Its description in San-on County Gazetteer

Kwun Yam Shan (觀音山) is a mountain located in northern Hong Kong and its peak is in the Kadoorie Farm and Botanic Garden, at the border of Tai Po District and Yuen Long District, branching north from the highest mountain in Hong Kong, namely Tai Mo Shan. The mountain is named after Kwun Yam, a Chinese interpretation of Boddhisattva Avalokiteśvara. According to San-on County Gazetteer, there was a Kwun Yam Temple on its summit. It was mentioned in the county gazetteer because of its distinct shape, its sharp rise reaching the sky, and its religious nature to local.

==Sightseeing==
Kadoorie Farm is an educational and local tourist hotspot for agriculture and natural conservation.
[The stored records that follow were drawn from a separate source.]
(* ===== verification/Schedule.v ===== *)
(** * Sub-tasks that await

    [FanOut] runs the sub-tasks of a stage one after the other, which is
    what the runtime does with async functions that await nothing. This
    file is the stage for sub-tasks that do await: the setting of the
    fan-out determinism test of the specification, in which the sub-tasks
    are given latencies and complete in any order.

    An async function runs where it is called up to its first [await];
    what is left of its body runs later, one piece between two awaits at a
    time, when the runtime resumes it. A promise is therefore [Settled]
    with an outcome or [Awaiting] with the rest of the body, a function of
    the state that yields the promise after the next piece ([Async]). The
    runtime is single threaded: a piece runs to its end before another one
    starts, so a run of the stage is the calls of the async functions in
    the order of the array ([start]) followed by a sequence of resumptions,
    the [schedule] the timers decide: the list of the positions of the
    sub-tasks in the order in which they are resumed.

    [await Promise.all(promises)] ([await_all]) resumes the caller as soon
    as one promise is rejected, with that rejection, or when all are
    fulfilled, with their values in the order of the array. A schedule
    that ends before that leaves the caller waiting: the outcome is
    [None]. The sub-tasks still pending when the stage has failed are
    returned as they are; what the runtime runs of them afterwards is
    outside the stage.

    Theorems: sub-tasks that await nothing give the stage of [FanOut]
    under every schedule ([await_all_sync]); what every piece of every
    sub-task keeps and promises holds after every schedule
    ([await_all_promises]); a schedule that resumes every sub-task as
    often as it awaits settles the stage ([await_all_settles]), with the
    values the sub-tasks promised or an error one of them promised
    ([promise_all_at_settles]); a sub-task alone in its stage runs without
    interruption ([await_all_alone]). *)

From stdpp Require Import base option list strings.
From Stdlib Require Import Lia.
From S2P Require Import Prelude JsValue FanOut.

(** The promise an async function returns. *)
#[warnings="-register-all"]
Inductive Async (Σ A : Type) : Type :=
| Settled (r : Res A)
| Awaiting (rest : Σ → Async Σ A * Σ).
Arguments Settled {Σ A} r.
Arguments Awaiting {Σ A} rest.

Section schedule.
Context {Σ A : Type}.

(** The call of an async function: its body up to the first await. *)
Definition Call : Type := Σ → Async Σ A * Σ.

(** [(async () => { body })()] for a body that awaits nothing. *)
Definition async (body : M Σ A) : Call :=
  λ σ, let '(r, σ') := body σ in (Settled r, σ').

(** [(async () => { await sleep(ms); rest })()]. *)
Definition sleep_then (rest : Call) : Call := λ σ, (Awaiting rest, σ).

(** A body behind [n] timers. *)
Definition delayed (n : nat) (body : M Σ A) : Call := Nat.iter n sleep_then (async body).

(** [(async () => { const b = first; const r = await call; rest })()],
    where the awaited call takes [n] turns of the runtime: [first] runs
    where the function is called and, when it does not throw, [rest] runs
    after [n] resumptions. *)
Definition then_await {B} (first : M Σ B) (n : nat) (rest : B → M Σ A) : Call :=
  λ σ, match first σ with
       | (Ok b, σ') => delayed n (rest b) σ'
       | (Err e, σ') => (Settled (Err e), σ')
       end.

(** The array of the promises: the functions are called in its order. *)
Fixpoint start (calls : list Call) (σ : Σ) : list (Async Σ A) * Σ :=
  match calls with
  | [] => ([], σ)
  | call :: rest =>
      let '(t, σ1) := call σ in
      let '(ts, σ2) := start rest σ1 in
      (t :: ts, σ2)
  end.

(** The runtime resumes the sub-task at position [i]: the piece up to its
    next await runs. Nothing happens when that promise is settled. *)
Definition resume (i : nat) (ts : list (Async Σ A)) (σ : Σ) : list (Async Σ A) * Σ :=
  match ts !! i with
  | Some (Awaiting rest) => let '(t, σ') := rest σ in (<[i := t]> ts, σ')
  | _ => (ts, σ)
  end.

Definition rejected (t : Async Σ A) : option JsError :=
  match t with Settled (Err e) => Some e | _ => None end.

Definition fulfilled (t : Async Σ A) : option A :=
  match t with Settled (Ok a) => Some a | _ => None end.

(** The state of [Promise.all(ts)]: rejected with the rejection of a
    promise, fulfilled with the values of all, or pending. *)
Definition all_settled (ts : list (Async Σ A)) : option (Res (list A)) :=
  match head (omap rejected ts) with
  | Some e => Some (Err e)
  | None => Ok <$> mapM fulfilled ts
  end.

(** [await Promise.all(ts)] under a schedule: the outcome when the caller
    is resumed, the promises and the state at that point. *)
Fixpoint await_all (schedule : list nat) (ts : list (Async Σ A)) (σ : Σ)
  : option (Res (list A)) * list (Async Σ A) * Σ :=
  match all_settled ts with
  | Some r => (Some r, ts, σ)
  | None =>
      match schedule with
      | [] => (None, ts, σ)
      | i :: later => let '(ts', σ') := resume i ts σ in await_all later ts' σ'
      end
  end.

(** [await Promise.all([call1(), ..., calln()])] under a schedule. *)
Definition promise_all_at (schedule : list nat) (calls : list Call) (σ : Σ)
  : option (Res (list A)) * list (Async Σ A) * Σ :=
  let '(ts, σ1) := start calls σ in await_all schedule ts σ1.

(** [await Promise.all(calls)] in a function that goes on with the
    values: [None] when the schedule ends before the promise is settled
    and the function is left waiting. *)
Definition await_promise_all (schedule : list nat) (calls : list Call)
  : M Σ (option (list A)) :=
  λ σ, let '(r, _, σ') := promise_all_at schedule calls σ in
       match r with
       | Some (Ok l) => (Ok (Some l), σ')
       | Some (Err e) => (Err e, σ')
       | None => (Ok None, σ')
       end.

(** The promise resumed until it is settled, [n] times at most, with
    nothing run in between. *)
Fixpoint uninterrupted (n : nat) (t : Async Σ A) (σ : Σ) : Async Σ A * Σ :=
  match n with
  | 0 => (t, σ)
  | S n' =>
      match t with
      | Awaiting rest => let '(t', σ') := rest σ in uninterrupted n' t' σ'
      | Settled _ => (t, σ)
      end
  end.

(** ** What a promise keeps and promises *)

(** Resumed in states that satisfy [P], the promise keeps [P] through
    every piece of its body and settles with an outcome that satisfies
    [Q], if it settles. *)
Inductive promises (P : Σ → Prop) (Q : Res A → Prop) : Async Σ A → Prop :=
| promises_settled r : Q r → promises P Q (Settled r)
| promises_awaiting rest :
    (∀ σ, P σ → P (rest σ).2) →
    (∀ σ, P σ → promises P Q (rest σ).1) →
    promises P Q (Awaiting rest).

Definition call_promises (P : Σ → Prop) (Q : Res A → Prop) (call : Call) : Prop :=
  ∀ σ, P σ → P (call σ).2 ∧ promises P Q (call σ).1.

(** An outcome that is a value that satisfies [Q]. *)
Definition fulfils (Q : A → Prop) (r : Res A) : Prop :=
  match r with Ok a => Q a | Err _ => False end.

(** What a stage settles with, when each sub-task promised an outcome:
    the values promised, one per sub-task, or an error one of them
    promised. *)
Definition settled_as (Qs : list (Res A → Prop)) (r : Res (list A)) : Prop :=
  match r with
  | Ok l => Forall2 (λ Q a, Q (Ok a)) Qs l
  | Err e => Exists (λ Q, Q (Err e)) Qs
  end.

(** The promise settles within [n] resumptions. *)
Inductive within : nat → Async Σ A → Prop :=
| within_settled n r : within n (Settled r)
| within_awaiting n rest : (∀ σ, within n (rest σ).1) → within (S n) (Awaiting rest).

(** The schedule resumes the sub-task at each position as often as
    [bound] says. *)
Definition covers (schedule : list nat) (bound : nat → nat) : Prop :=
  ∀ i, bound i ≤ length (filter (λ j, j = i) schedule).

End schedule.

Arguments Call : clear implicits.

(** The stage under a schedule:
    [Object.assign({}, ...await Promise.all(calls))]. *)
Definition fan_out_at {Σ} (schedule : list nat) (calls : list (Call Σ value)) (σ : Σ)
  : option (Res value) * Σ :=
  let '(r, _, σ') := promise_all_at schedule calls σ in
  (res_map Js.object_assign <$> r, σ').

(** ** Lemmas *)

Section schedule_lemmas.
Context {Σ A : Type}.
Implicit Types (σ : Σ) (t : Async Σ A) (ts : list (Async Σ A)) (calls : list (Call Σ A)).
Implicit Types (P : Σ → Prop) (Q : Res A → Prop) (schedule : list nat).

(** *** Settled promises *)

Lemma all_settled_outcomes (rs : list (Res A)) :
  all_settled (Settled (Σ:=Σ) <$> rs) = Some (settle rs).
Proof.
  unfold all_settled. induction rs as [|[a|e] rs IH]; cbn; [done| |done].
  destruct (head (omap rejected (Settled <$> rs))) as [e|];
    [by injection IH as <- | ].
  destruct (mapM fulfilled (Settled <$> rs)) as [l|]; [|done].
  cbn in *. by injection IH as <-.
Qed.

(** Promises that are all fulfilled fulfil [Promise.all] with their
    values, in the order of the array. *)
Lemma all_settled_Ok ts l :
  all_settled ts = Some (Ok l) ↔ ts = (Settled ∘ Ok) <$> l.
Proof.
  unfold all_settled. split.
  - destruct (head (omap rejected ts)); [done|].
    destruct (mapM fulfilled ts) as [l'|] eqn:E; [|done]. intros [= <-].
    apply mapM_Some in E. induction E as [|t a ts l' Ht _ IH]; [done|].
    by destruct t as [[a'|e]|k]; simplify_eq/=.
  - intros ->. induction l as [|a l IH]; [done|]. cbn.
    destruct (head (omap rejected ((Settled ∘ Ok) <$> l))); [done|].
    by destruct (mapM fulfilled ((Settled ∘ Ok) <$> l)); simplify_eq/=.
Qed.

(** A rejection of [Promise.all] is the rejection of one of the
    promises. *)
Lemma all_settled_Err ts e :
  all_settled ts = Some (Err e) → Settled (Err e) ∈ ts.
Proof.
  unfold all_settled. destruct (head (omap rejected ts)) as [e'|] eqn:E.
  - intros [= ->]. apply head_Some_elem_of, list_elem_of_omap in E as (t & Ht & Hr).
    by destruct t as [[a|e']|k]; simplify_eq/=.
  - by destruct (mapM fulfilled ts).
Qed.

(** Promises that are all settled settle [Promise.all]. *)
Lemma all_settled_is_Some ts :
  Forall (within 0) ts → is_Some (all_settled ts).
Proof.
  intros Hts. assert (∃ rs, ts = Settled <$> rs) as [rs ->];
    [|rewrite all_settled_outcomes; eauto].
  induction Hts as [|t ts Ht _ [rs ->]]; [by exists []|].
  inversion Ht as [n r|]; subst. by exists (r :: rs).
Qed.

(** *** Sub-tasks that await nothing *)

Lemma start_async (tasks : list (M Σ A)) σ :
  start (async <$> tasks) σ = (Settled <$> outcomes tasks σ, run_all tasks σ).
Proof.
  revert σ. induction tasks as [|task tasks IH]; intros σ; [done|].
  cbn. unfold async at 1. destruct (task σ) as [r σ1]. by rewrite IH.
Qed.

(** Sub-tasks that await nothing are settled when [Promise.all] is
    called: whatever the schedule, the stage is that of [promise_all]. *)
Lemma await_all_sync schedule (tasks : list (M Σ A)) σ :
  promise_all_at schedule (async <$> tasks) σ
  = (Some (promise_all tasks σ).1, Settled <$> outcomes tasks σ, (promise_all tasks σ).2).
Proof.
  unfold promise_all_at. rewrite start_async, promise_all_run.
  by destruct schedule; cbn; rewrite all_settled_outcomes.
Qed.

(** *** What holds after every schedule *)

Lemma promises_impl P Q Q' t :
  (∀ r, Q r → Q' r) → promises P Q t → promises P Q' t.
Proof. intros HQ. induction 1; constructor; auto. Qed.

Lemma async_promises P Q (body : M Σ A) :
  hoare P body (λ r σ, P σ ∧ Q r) → call_promises P Q (async body).
Proof.
  intros Hb σ Hσ. specialize (Hb σ Hσ). unfold async.
  destruct (body σ) as [r σ']. destruct Hb. split; [done | by constructor].
Qed.

Lemma sleep_then_promises P Q (rest : Call Σ A) :
  call_promises P Q rest → call_promises P Q (sleep_then rest).
Proof.
  intros Hr σ Hσ. split; [done|]. constructor; intros σ' Hσ'; by apply Hr.
Qed.

Lemma delayed_promises P Q n (body : M Σ A) :
  hoare P body (λ r σ, P σ ∧ Q r) → call_promises P Q (delayed n body).
Proof.
  intros Hb. induction n as [|n IH]; [by apply async_promises|].
  by apply sleep_then_promises.
Qed.

Lemma sleeps_promises P Q m (call : Call Σ A) :
  call_promises P Q call → call_promises P Q (Nat.iter m sleep_then call).
Proof. intros Hc. induction m as [|m IH]; [done | by apply sleep_then_promises]. Qed.

(** A function that awaits once promises what its second part ensures, or
    the error of its first part. *)
Lemma then_await_promises {B} P Q (R : B → Prop) (first : M Σ B) n (rest : B → M Σ A) :
  hoare P first (λ r σ, P σ ∧ match r with Ok b => R b | Err e => Q (Err e) end) →
  (∀ b, R b → hoare P (rest b) (λ r σ, P σ ∧ Q r)) →
  call_promises P Q (then_await first n rest).
Proof.
  intros Hf Hr σ Hσ. specialize (Hf σ Hσ). unfold then_await.
  destruct (first σ) as [[b|e] σ']; cbn in *; destruct Hf as [Hσ' Hb].
  - by apply (delayed_promises P Q n (rest b)); [apply Hr|].
  - split; [done | by constructor].
Qed.

(** With an awaited call that takes no turn the function is its body. *)
Lemma then_await_sync {B} (first : M Σ B) (rest : B → M Σ A) σ :
  then_await first 0 rest σ = async (b <- first ;; rest b) σ.
Proof. unfold then_await, async, bind. by destruct (first σ) as [[b|e] σ']. Qed.

Lemma start_promises P (Qs : list (Res A → Prop)) calls σ :
  Forall2 (call_promises P) Qs calls → P σ →
  P (start calls σ).2 ∧ Forall2 (promises P) Qs (start calls σ).1.
Proof.
  intros Hcalls. revert σ.
  induction Hcalls as [|Q call Qs calls Hcall _ IH]; intros σ Hσ; cbn; [by split|].
  destruct (Hcall σ Hσ) as [Hσ1 Ht]. destruct (call σ) as [t σ1]. cbn in *.
  destruct (IH σ1 Hσ1) as [Hσ2 Hts]. destruct (start calls σ1) as [ts σ2].
  split; [done | by constructor].
Qed.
The summit of the mountain is a tourist feature which is accessible by shuttle bus, apart from hiking. The entrance to the summit erects the Dragon and Phoenix Pillars and the location of the summit also erects a statue of Kwun Yam. The summit features a hole named Hot Pots which releasing warm misty air in the winter.

=== Hiking ===
Kwun Yam Shan is a popular destination for springtime cherry blossom viewing.

== Geography ==
Kwun Yam Shan is 546 metres (1,791 feet) in height, to the north of Tai Mo Shan, the tallest mountain in Hong Kong.

===Geology===
The rock of the mountain was mapped as granodiorite, but as in 2008 it was reclassified as altered intrusive rhyolitic hyaloclastite in Hong Kong Geological Survery. During Shing Mun Formation, it might be on a vent feeder of a volcano. The rock shows large quartz crystal with mineral veins of quartz, pyrite and galena.